This example uses example Cimetidine data from the EXPO software


At present (September 2000) Rietveld programs are not as powerful for calculating hydrogen positions and setting found and calculated hydrogens refining as riding atoms. Thus it can be easier to use a single crystal program to provide calculated hydrogen positions.

(This is most reliable if you know where the hydrogens are located. Care - and some confirming NMR spectra may be required)

Having refined the structure using a Rietveld program (such as LHPM-Rietica, Fullprof, GSAS, etc), it would be a good idea to add calculated hydrogens where possible as this is part of the total scattering intensity you are trying to model.

In the following case, it will be assumed that the structure has been refined in LHPM-Rietica (though it is the same procedure if this was a Fullprof or GSAS file).
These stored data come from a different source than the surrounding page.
Lemma diffURL_first_observation_witness :
  exists w' tr,
    trace w' = trace Sample.empty_world ++ tr
    /\ diffURL (L := Sample.libs) Sample.flags (Sample.serving "Hello") Sample.url
         Sample.empty_world
       = Some (("(initial fetch)", 0, None), w')
    /\ files w' = <[Sample.url_file := "Hello"]> (files Sample.empty_world).
Proof.
  destruct (diffURL_first_observation (L := Sample.libs) Sample.flags
              (Sample.serving "Hello") Sample.url Sample.empty_world
              "Hello" Sample.url_file)
    as (w' & tr & Htr & Hne & _).
  - apply serving_fetch.
  - apply url_file_path.
  - reflexivity.
  - reflexivity.
  - reflexivity.
  - reflexivity.
  - exists w', tr. split; [exact Htr |].
    destruct Hne as (Hd & Hf & _); [discriminate |].
    split; assumption.
Defined.

(** With an empty fetched text the first observation is not reported and
    nothing is stored. *)
Lemma first_observation_empty_text :
  ~ first_observation_property (L := Sample.libs) Sample.flags
      (Sample.serving EmptyString) Sample.url Sample.empty_world
      EmptyString Sample.url_file.
Proof.
  intros H.
  destruct H as (w' & Hd & _).
  - apply serving_fetch.
  - apply url_file_path.
  - reflexivity.
  - reflexivity.
  - reflexivity.
  - reflexivity.
  - vm_compute in Hd. discriminate Hd.
Qed.

Example first_observation_empty_text_run :
  exists w',
    diffURL (L := Sample.libs) Sample.flags (Sample.serving EmptyString) Sample.url
      Sample.empty_world
    = Some ((EmptyString, 0, None), w')
    /\ files w' = ∅.
Proof. eexists. split; reflexivity. Qed.

Lemma world_with_file (text : string) :
  files (Sample.world_with text) !! Sample.url_file = Some text.
Proof. apply lookup_singleton_eq. Qed.

Lemma watch_tick_unchanged_witness :
  returns (diffURL (L := Sample.libs) Sample.flags (Sample.serving "Hello world")
             Sample.url)
    (Sample.world_with "Hello world") (EmptyString, 0, None)
  /\ exists s w' tr,
      watch_tick (L := Sample.libs) Sample.flags (Sample.serving "Hello world")
        Sample.url 300000000000 0 (Sample.world_with "Hello world")
      = Some (s, w')
      /\ trace w' = trace (Sample.world_with "Hello world") ++ tr
      /\ reported tr = false
      /\ called_reportDiffs tr = false
      /\ wrote_file tr = false
      /\ files w' = files (Sample.world_with "Hello world").
Proof.
  apply (watch_tick_unchanged (L := Sample.libs) Sample.flags
           (Sample.serving "Hello world") Sample.url 300000000000 0
           (Sample.world_with "Hello world") "Hello world" Sample.url_file).
  - apply serving_fetch.
  - apply url_file_path.
  - apply world_with_file.
  - reflexivity.
Defined.

Lemma diffURL_empty_snapshot_witness :
  exists w' tr,
    diffURL (L := Sample.libs) Sample.flags (Sample.serving "Hello") Sample.url
      (Sample.world_with EmptyString)
    = Some (("(initial fetch)", 0, None), w')
    /\ trace w' = trace (Sample.world_with EmptyString) ++ tr
    /\ files w' = <[Sample.url_file := "Hello"]> (files (Sample.world_with EmptyString))
    /\ called_reportDiffs tr = false
    /\ exists w0',
        diffURL (L := Sample.libs) Sample.flags (Sample.serving "Hello") Sample.url
          {| files := delete Sample.url_file (files (Sample.world_with EmptyString));
             trace := trace (Sample.world_with EmptyString) |}
        = Some (("(initial fetch)", 0, None), w0')
        /\ files w0' = files w'.
Proof.
  apply (diffURL_empty_snapshot (L := Sample.libs) Sample.flags
           (Sample.serving "Hello") Sample.url (Sample.world_with EmptyString)
           "Hello" Sample.url_file).
  - apply serving_fetch.
  - discriminate.
  - apply url_file_path.
  - apply world_with_file.
  - reflexivity.
  - reflexivity.
  - reflexivity.
Defined.

Lemma timing_out_fetch (text : string) (w : World) :
  returns (getURLText (Sample.timing_out (Sample.serving text)) Sample.url) w
    (text, None).
Proof. eexists. reflexivity. Qed.

(** The request runs into its deadline after the first snapshot has been
    written: the caller gets an error, the file is there. *)
Lemma diffURLWithTimeout_context_error_witness :
  exists w',
    diffURLWithTimeout (L := Sample.libs) Sample.flags
      (Sample.timing_out (Sample.serving "Hello"))
      (requestTimeout Sample.flags) Sample.url Sample.empty_world
    = Some (("(initial fetch)", 0,
             Some (ErrChecking Sample.url ErrDeadlineExceeded)), w')
    /\ files Sample.empty_world !! Sample.url_file = None
    /\ files w' !! Sample.url_file = Some "Hello".
Proof.
  assert (Hd : exists w',
             diffURL (L := Sample.libs) Sample.flags
               (Sample.timing_out (Sample.serving "Hello")) Sample.url
               Sample.empty_world
             = Some (("(initial fetch)", 0, None), w')
             /\ files w' !! Sample.url_file = Some "Hello").
  { eexists. split; [reflexivity |]. apply lookup_insert_eq. }
  destruct Hd as (w' & Hd & Hf).
  exists w'.
  split.
  - apply (diffURLWithTimeout_context_error (L := Sample.libs) Sample.flags
             (Sample.timing_out (Sample.serving "Hello"))
             (requestTimeout Sample.flags) Sample.url Sample.empty_world w'
             "(initial fetch)" 0 ErrDeadlineExceeded Hd).
    reflexivity.
  - split; [reflexivity | exact Hf].
Defined.

Lemma diffURL_legacy_agree_witness :
  len (Legacy.stateName Sample.url) <= 127
  /\ exists d n err_old err_new w_old w_new tr,
      Legacy.diffURL (L := Sample.libs) Sample.flags (Sample.serving "Hello")
        Sample.url Sample.empty_world
      = Some ((d, n, err_old), w_old)
      /\ diffURL (L := Sample.libs) Sample.flags (Sample.serving "Hello")
           Sample.url Sample.empty_world
         = Some ((d, n, err_new), w_new)
      /\ files w_old = files w_new
      /\ trace w_new = trace Sample.empty_world ++ tr
      /\ (fetch_failed tr || read_failed tr || write_failed tr = false ->
          err_old = None /\ err_new = None).
Proof.
  assert (Hlen : len (Legacy.stateName Sample.url) <= 127)
    by (vm_compute; discriminate).
  split; [exact Hlen |].
  exact (diffURL_legacy_agree (L := Sample.libs) Sample.flags
           (Sample.serving "Hello") Sample.url Sample.empty_world Hlen).
Defined.

Lemma watch_tick_delay_witness :
  exists d j w',
    watch_tick (L := Sample.libs) Sample.flags
      (Sample.drawing 7000000000000000057 (Sample.serving "Hello")) Sample.url
      300000000000 120000000000 Sample.empty_world
    = Some (Looping (Some d), w')
    /\ d = Duration.add 300000000000 j
    /\ 0 <= j < 120000000000
    /\ scheduling_bound 300000000000 120000000000 d.
Proof.
  destruct (watch_tick_delay (L := Sample.libs) Sample.flags
              (Sample.drawing 7000000000000000057 (Sample.serving "Hello"))
              Sample.url 300000000000 120000000000 Sample.empty_world)
    as (d & j & w' & Htick & Hd & _ & Hj & Hb).
  - unfold Duration.max_int64. lia.
  - unfold Duration.max_int64. lia.
  - exists d, j, w'. split; [exact Htick |]. split; [exact Hd |].
    split; [apply Hj; lia |].
    apply Hb; [lia | unfold Duration.max_int64; lia].
Defined.

(** The bound fails in two ways: with a negative jitter, for which the code
    adds nothing to the interval, and with an interval so large that
    adding the jitter wraps around. *)
Lemma scheduling_bound_fails :
  (exists d w',
     watch_tick (L := Sample.libs) Sample.flags (Sample.serving "Hello")
       Sample.url 1000000000 (-1) Sample.empty_world
     = Some (Looping (Some d), w')
     /\ d = 1000000000
     /\ ~ scheduling_bound 1000000000 (-1) d)
  /\ (exists d w',
        watch_tick (L := Sample.libs) Sample.flags
          (Sample.drawing 1 (Sample.serving "Hello")) Sample.url
          Duration.max_int64 2 Sample.empty_world
        = Some (Looping (Some d), w')
        /\ d = Duration.min_int64
        /\ ~ scheduling_bound Duration.max_int64 2 d).
Proof.
  split.
  - destruct (watch_tick_repeat (L := Sample.libs) Sample.flags
                (Sample.serving "Hello") Sample.url 1000000000 (-1)
                Sample.empty_world) as (t & tr0 & w' & Hreset & Htick); [lia |].
    specialize (Hreset Sample.empty_world). vm_compute in Hreset.
    injection Hreset as <- _.
    exists 1000000000, w'. split; [exact Htick |]. split; [reflexivity |].
    intros (j & Hd & Hj & Hb). lia.
  - destruct (watch_tick_repeat (L := Sample.libs) Sample.flags
                (Sample.drawing 1 (Sample.serving "Hello")) Sample.url
                Duration.max_int64 2 Sample.empty_world)
      as (t & tr0 & w' & Hreset & Htick); [reflexivity |].
    specialize (Hreset Sample.empty_world). vm_compute in Hreset.
    injection Hreset as <- _.
    exists Duration.min_int64, w'. split; [exact Htick |]. split; [reflexivity |].
    intros (j & Hd & Hj & Hb).
    unfold Duration.min_int64, Duration.max_int64 in *. lia.
Qed.

(** C3. One-shot mode, a page that cannot be reached: after the first tick
    the warning is logged and no file exists, yet [watch] has not returned;
    the timer is spent, and the only case the [select] can still take is the
    cancellation of the context. *)
Theorem watch_oneshot_failed_fetch_blocks :
  exists w',
    watch_run (L := Sample.libs) Sample.flags Sample.url 0 120000000000
      [TimerC Sample.unreachable] (watch_init Sample.empty_world)
    = Some (Looping None, w')
    /\ last (trace w')
       = Some (EvWarning (MsgChecking Sample.url
                 (ErrOther "dial tcp: connection refused")))
    /\ files w' = ∅
    /\ forall c st',
        watch_step (L := Sample.libs) Sample.flags Sample.url 0 120000000000
          (Looping None, w') c st'
        -> c = CtxDone /\ st' = (Returned, w').
Proof.
  eexists. split; [reflexivity |].
  split; [reflexivity |]. split; [reflexivity |].
  intros c st' H. eapply watch_step_spent. exact H.
Qed.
Obtain a dummy Shelx HKL file

Obtain a dummy HKL file in Shelx format (using the Le Bail extracted HKL file would be OK but any HKL file will do). Shelx will want to see an HKL file when it is run to generate the hydrogens.

If you don't have a dummy Shelx HKL file click here to obtain one.


Shelx Home Site - George Sheldrick

WinGX and Ortep-3 for MS Windows - Louis J. Farrugia

Run Louis Farrugia's Ortep-3 and load the LHPM-Rietica input file (or Fullprof or GSAS), then save it as a Shelx INS file using the File, Write Shelx File menu option. This will create a file named Shelx001.ins.

The Shelx file probably does not have the SFAC for Hydrogen so it would be good to add this in now. Manually edit the Shelx file and change:

SFAC      S   N   C
UNIT      1   6  10
to:
SFAC      S   N   C   H
UNIT      1   6  10   9

Also if a L.S. command is present, make sure it is set to zero (0). The L.S. 0 command which tells Shelxl97 to allow refinement cycles but to do zero (0) cycles of refinement (effectively telling it to do calculations - not refinement).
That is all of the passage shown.